Once this image is saved on a photographer's computer, he can produce unlimited quantities, with print 1,000 being as perfect as the first. Years after the photographer has passed away, great-grandchildren can print the same perfect photograph. With new developments in inkjet paper and inks, these prints could last 100 years or more. The ability of a digital photograph to be printed so easily, in unlimited quantities, virtually forever, has actually saved the gelatin silver print from extinction.


Collectible Gelatin Silver Photographs

A gelatin silver print, produced by the original photographer, is considered by many to be a collectible and worth its higher price. They know that it takes a traditional photographer many hours to produce one finished gelatin silver print, and there are limits on the final number that can ever be on the market.

The large art auction houses, such as Sotheby's and Christie's, do a booming business selling the photographs of our deceased, as well as living, art photographers. Collectors are willing to pay thousands of dollars, in some cases hundreds of thousands of dollars, for a single gelatin silver print by a well-known photographer.

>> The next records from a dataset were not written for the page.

Lemma marshal_dtos_none (ds : list SensorDTO) (d : SensorDTO) :
  In d ds -> marshal_dto d = None -> marshal_dtos ds = None.
Proof.
  induction ds as [|d' ds IH]; simpl; intros Hin Hd; [destruct Hin|].
  destruct Hin as [<-|Hin]; [now rewrite Hd|].
  rewrite (IH Hin Hd). now destruct (marshal_dto d').
Qed.

(** When every row scans, [GetAllSensors] returns one DTO per row, in
    the order of the query, each with the id, topic, name, type and unit
    of its row. *)
Theorem GetAllSensors_one_per_row (get : string -> redis_reply) (rows : list sensor_row) :
  GetAllSensors (Some (map ScanOk rows)) get = Some (map (make_dto get) rows) /\
  map DtoID (map (make_dto get) rows) = map r_id rows /\
  map Topic (map (make_dto get) rows) = map r_topic rows /\
  map Name (map (make_dto get) rows) = map r_name rows /\
  map Type_ (map (make_dto get) rows) = map r_type rows /\
  map Unit (map (make_dto get) rows) = map r_unit rows.
Proof.
  split; [apply collect_rows_map|].
  rewrite !map_map.
  repeat split; apply map_ext; intros r; apply (make_dto_static get r).
Qed.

As time goes on, there will be fewer and fewer photographers practicing the art of traditional black and white photography. It is, by any standard, a slow, tedious, and inefficient method of recording an image and producing a photographic print. The practitioners of this soon-to-be-lost art are not interested in efficiency, but in the joy and satisfaction of creating a photograph with the rich tones and quality that can't be achieved using any other method.